Age can turn titans like Dhoni into a liability
Once he was a swashbuckling hero but now his 37-year-old body is putting up all sorts of obstacles, writes Jim White
‘It has happened before, not least when Tendulkar was reckoned undroppable’
Watching the end of India’s innings against England in Sunday’s Cricket World Cup match from the Sky commentary box, Nasser Hussain was dumbfounded. Why was it that MS Dhoni was playing as if he had been stripped of any sense of urgency?
Sure, the task was a tough one. But in the past the impossible has rarely been an obstruction for Dhoni. Yet here he was, dibbing and dabbing, padding and paddling, a woeful parody of the swashbuckling figure we associate with him.
Hussain asked his co-commentator, Sourav Ganguly, if he could explain what on earth was going on. But as Dhoni prodded away a gentle cutter from Liam Plunkett, the former India captain seemed as perplexed as anyone about his successor’s behaviour.
“I really have no idea why he just did that,” Ganguly said as the ball
slunk apologetically from Dhoni’s once free-flowing bat.
In our house, we had plenty of theories. The conspiracy enthusiasts present reckoned the Indians were deliberately losing to ensure England qualified ahead of Pakistan. One ludicrous suggestion was that, with an Indian defeat having no consequence in terms of their progress in the competition, this was a game ripe for matchfixing. Obviously, that was not a remotely plausible idea.
My own theory was that what we were seeing at Edgbaston was one of the most depressing of all sporting inevitabilities: the moment when age turns a titan into a liability. Dhoni, once the living deity of Indian cricket, a man who thrived on difficulty, who loved nothing more than snatching victory from the internal digestive system of defeat, has not made a one-day century since 2017. What he used to be able to do without a second thought, his soon-to-be 38-year-old body is putting up all sorts of obstacles to achieving.
Yet clearly, as he stood out in the middle at Edgbaston, sending Kedar Jadhav back to the other end instead of taking a perfectly runnable single, he was under the misguided belief that he – and he alone – could still influence the result.
In the recent past, the mid-innings assault of Rohit Sharma and Virat Kohli would have provided the perfect platform for him to unleash a smash-andgrab, to finish things off in the glorious manner familiar to the greatest finisher of all time.

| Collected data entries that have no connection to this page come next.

(** * School portal: payment dialog, report and award pages, form scripts

    A shallow embedding of the client-side code of the school portal:
    - [FeesPaymentDialog.vue]: the payment dialog (validation, amount sent),
    - [Reports.vue] and [IndividualAwards.vue]: filter options, filtering,
      loading, ordinals,
    - the School Term Result and Assessment Plan form scripts.

    Conventions of the embedding.
    - A JavaScript number is either [NaN] or a finite value.  Finite values
      are canonical rationals ([Qc]): every finite double is a rational, the
      comparisons [<], [<=], [>] of finite doubles are the comparisons of
      their values, and canonical rationals have one representation per
      value.  A subtraction gives the exact difference rounded to the
      nearest double ([JsNumber.sub]).
    - Vue [ref]s and [reactive] objects of a component are the fields of a
      state record; a function that assigns to them returns the new record.
    - [console.log] and [console.error] calls are not modelled. *)

From Stdlib Require Import ZArith QArith Qcanon String Ascii List Bool Lia.
From Stdlib Require Import Sorted Permutation DecimalString.
Import ListNotations.

(** ** JavaScript numbers *)

Module Js.

Inductive number : Type :=
| NaN
| Num (q : Qc).

Definition zero : Qc := Q2Qc 0.

(** [x < y], [x <= y] and [x === y] on finite numbers. *)
Definition ltb (x y : Qc) : bool :=
  match Qccompare x y with Lt => true | _ => false end.

Definition leb (x y : Qc) : bool :=
  match Qccompare x y with Gt => false | _ => true end.

Definition eqb (x y : Qc) : bool :=
  match Qccompare x y with Eq => true | _ => false end.

(** [ToBoolean] on a number: [NaN] and [0] are falsy. *)
Definition truthy (n : number) : bool :=
  match n with
  | NaN => false
  | Num q => negb (eqb q zero)
  end.

(** [n || 0] for a number [n]. *)
Definition or_zero (n : number) : Qc :=
  match n with
  | NaN => zero
  | Num q => if eqb q zero then zero else q
  end.

(** [parseFloat] applied to a value that already is a number: the number
    is printed and read back, which gives the same finite number, and
    [NaN] stays [NaN]. *)
Definition parseFloat (n : number) : number := n.

(** [ToBoolean] on a string. *)
Definition str_truthy (s : string) : bool :=
  match s with
  | EmptyString => false
  | String _ _ => true
  end.

End Js.

(** ** Doubles: rounding and [Number::toString]

    A JavaScript number is an IEEE 754 binary64 value.  Its finite values
    are rationals, and an arithmetic result is the exact result rounded to
    the nearest double, ties to even.  Results beyond the largest double
    (which JavaScript turns into [Infinity]) are outside the model. *)

Module JsNumber.
Local Open Scope Z_scope.

(** The integer nearest to [n / d], ties to even, for [0 <= n] and
    [0 < d]. *)
Definition round_half_even (n d : Z) : Z :=
  let q := n / d in
  let r := n mod d in
  if 2 * r <? d then q
  else if d <? 2 * r then q + 1
  else if Z.even q then q else q + 1.

(** The integer part of the binary logarithm of [n / d], for [0 < n] and
    [0 < d]. *)
Definition floor_log2 (n d : Z) : Z :=
  let l := Z.log2 n - Z.log2 d in
  if 0 <=? l
  then if d * 2 ^ l <=? n then l else l - 1
  else if d <=? n * 2 ^ (- l) then l else l - 1.

(** The double nearest to [n / d], for [0 <= n] and [0 < d], as a pair
    [(m, e)] that stands for [m * 2 ^ e]: 53 bits of precision, and the
    exponent of the subnormal numbers at the bottom. *)
Definition nearest (n d : Z) : Z * Z :=
  if n =? 0 then (0, 0)
  else
    let e := Z.max (floor_log2 n d - 52) (-1074) in
    let m :=
      if 0 <=? e
      then round_half_even n (d * 2 ^ e)
      else round_half_even (n * 2 ^ (- e)) d in
    (m, e).

Definition value (me : Z * Z) : Q :=
  let (m, e) := me in
  if 0 <=? e then (m * 2 ^ e) # 1 else m # Z.to_pos (2 ^ (- e)).

(** A rational rounded to the nearest double. *)
Definition to_double (q : Qc) : Qc :=
  Q2Qc
    match Qnum q with
    | 0 => 0%Q
    | Zpos n => value (nearest (Zpos n) (Zpos (Qden q)))
    | Zneg n => Qopp (value (nearest (Zpos n) (Zpos (Qden q))))
    end.

(** [x - y] on doubles. *)
Definition sub (x y : Qc) : Qc := to_double (x - y)%Qc.

(** The double nearest to the integer [v], for [0 <= v]; an integer again
    from [2 ^ 53] on. *)
Definition integer_to_double (v : Z) : Z :=
  if v <? 2 ^ 53 then v
  else let (m, e) := nearest v 1 in m * 2 ^ e.

(** The non-negative integers that are doubles. *)
Definition is_double (x : Z) : bool :=
  (0 <=? x) && (x <? 2 ^ 1024) && (integer_to_double x =? x).

(** The exact decimal digits of an integer. *)
Definition decimal (n : Z) : string :=
  NilZero.string_of_int (Z.to_int n).

Definition digits_count (x : Z) : Z :=
  Z.of_nat (String.length (decimal x)).

(** [Number::toString] looks for the fewest significant digits that still
    read back as the same double.  For [k] digits the two decimals around
    [x] are tried; the result is [(c, p)], standing for [c * 10 ^ p], the
    closer of the two when both read back as [x], the even one in a tie. *)
Definition candidate (x k : Z) : option (Z * Z) :=
  let p := digits_count x - k in
  if p <=? 0 then Some (x, 0)
  else
    let lo := x / 10 ^ p in
    let hi := lo + 1 in
    let reads_back c := integer_to_double (c * 10 ^ p) =? x in
    let below := x - lo * 10 ^ p in
    let above := hi * 10 ^ p - x in
    match reads_back lo, reads_back hi with
    | true, true =>
        if below <? above then Some (lo, p)
        else if above <? below then Some (hi, p)
        else if Z.even lo then Some (lo, p) else Some (hi, p)
    | true, false => Some (lo, p)
    | false, true => Some (hi, p)
    | false, false => None
    end.

(** Seventeen significant digits identify every double. *)
Fixpoint shortest (x k : Z) (fuel : nat) : Z * Z :=
  match fuel with
  | O => (x, 0)
  | S fuel' =>
      match candidate x k with
      | Some cp => cp
      | None => shortest x (k + 1) fuel'
      end
  end.

(** Trailing zeros of the digits belong to the power of ten. *)
Fixpoint strip_zeros (c p : Z) (fuel : nat) : Z * Z :=
  match fuel with
  | O => (c, p)
  | S fuel' =>
      if (c mod 10 =? 0) && negb (c =? 0)
      then strip_zeros (c / 10) (p + 1) fuel'
      else (c, p)
  end.

Fixpoint zeros (n : nat) : string :=
  match n with
  | O => EmptyString
  | S n' => String "0" (zeros n')
  end.

(** [Number::toString] for a double [x] that is an integer with
    [2 ^ 53 <= x]: plain digits below [10 ^ 21], exponent notation from
    there on. *)
Definition toString_large (x : Z) : string :=
  let (c0, p0) := shortest x 1 17 in
  let (c, p) := strip_zeros c0 p0 400 in
  let digits := decimal c in
  let n := Z.of_nat (String.length digits) + p in
  if n <=? 21
  then (digits ++ zeros (Z.to_nat p))%string
  else
    match digits with
    | EmptyString => EmptyString
    | String d EmptyString =>
        (String d EmptyString ++ "e+" ++ decimal (n - 1))%string
    | String d rest =>
        (String d EmptyString ++ "." ++ rest ++ "e+" ++ decimal (n - 1))%string
    end.

(** [Number::toString] for a double that is an integer.  Below [2 ^ 53]
    every integer is a double of its own, so the fewest digits that read
    back are the integer's own digits. *)
Definition toString (x : Z) : string :=
  let magnitude (y : Z) : string :=
    if y <? 2 ^ 53 then decimal y else toString_large y in
  if x <? 0 then String "-" (magnitude (- x)) else magnitude x.

End JsNumber.

(** ** FeesPaymentDialog.vue *)

Module FeesPaymentDialog.
Import Js.
Local Open Scope string_scope.

(** [paymentType] is only ever assigned the literals ['Full'] (its initial
    value) and ['Partial']. *)
Inductive PaymentType : Type := Full | Partial.

(** The values [paymentAmount] takes.  It starts as [null]; the number
    input is bound with [v-model.number], which stores [parseFloat] of the
    input text when that is a number and the text itself otherwise, and a
    number input's text is a valid number or empty. *)
Inductive Amount : Type :=
| Null
| EmptyText
| Entered (q : Qc).

(** [ToBoolean] and [ToNumber] on those values. *)
Definition amount_truthy (a : Amount) : bool :=
  match a with
  | Entered q => truthy (Num q)
  | Null | EmptyText => false
  end.

Definition to_number (a : Amount) : Qc :=
  match a with
  | Entered q => q
  | Null | EmptyText => zero
  end.

(** An amount is missing when nothing was typed. *)
Definition missing (a : Amount) : Prop := a = Null \/ a = EmptyText.

(** The fields of [props.row] the dialog computes with. *)
Record Row : Type := mkRow {
  invoice : string;
  amount_outstanding_raw : number
}.

(** The refs of the component and the [billingDetails] object. *)
Record Dialog : Type := mkDialog {
  isProcessing : bool;
  paymentType : PaymentType;
  paymentAmount : Amount;
  paymentError : string;
  billing_email : string;
  billing_mobile_number : string
}.

Definition set_paymentError (e : string) (st : Dialog) : Dialog :=
  mkDialog (isProcessing st) (paymentType st) (paymentAmount st) e
           (billing_email st) (billing_mobile_number st).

His assumption that only he at the crease could deliver victory was burning bright, even as he meekly surrendered to England’s bowling.
It has happened before. Not least in Indian cricket, where Sachin Tendulkar was reckoned undroppable long after ordinary mortals would have been dispatched to the nets. Not that English cricket has been immune: Ian Botham’s presence in the side stretched well beyond his usefulness. In football, too, John Terry and Andriy Shevchenko occupied a Chelsea shirt past the point where they could deliver any useful service, while Manchester United have recently brought in washed-up legends like Bastian Schweinsteiger, Radamel Falcao and Zlatan Ibrahimovic. And this when they already had Wayne Rooney.
Experience is a golden force in sport, but reputation can be destructive. Which brings us back to the unassailable Dhoni, a man who does not look as if the gym is an extensive part of his preparative regime. It was his inevitable decline that was writ large on the Edgbaston turf. At least we can only hope that is the case: any of the other explanations offered up are surely unthinkable.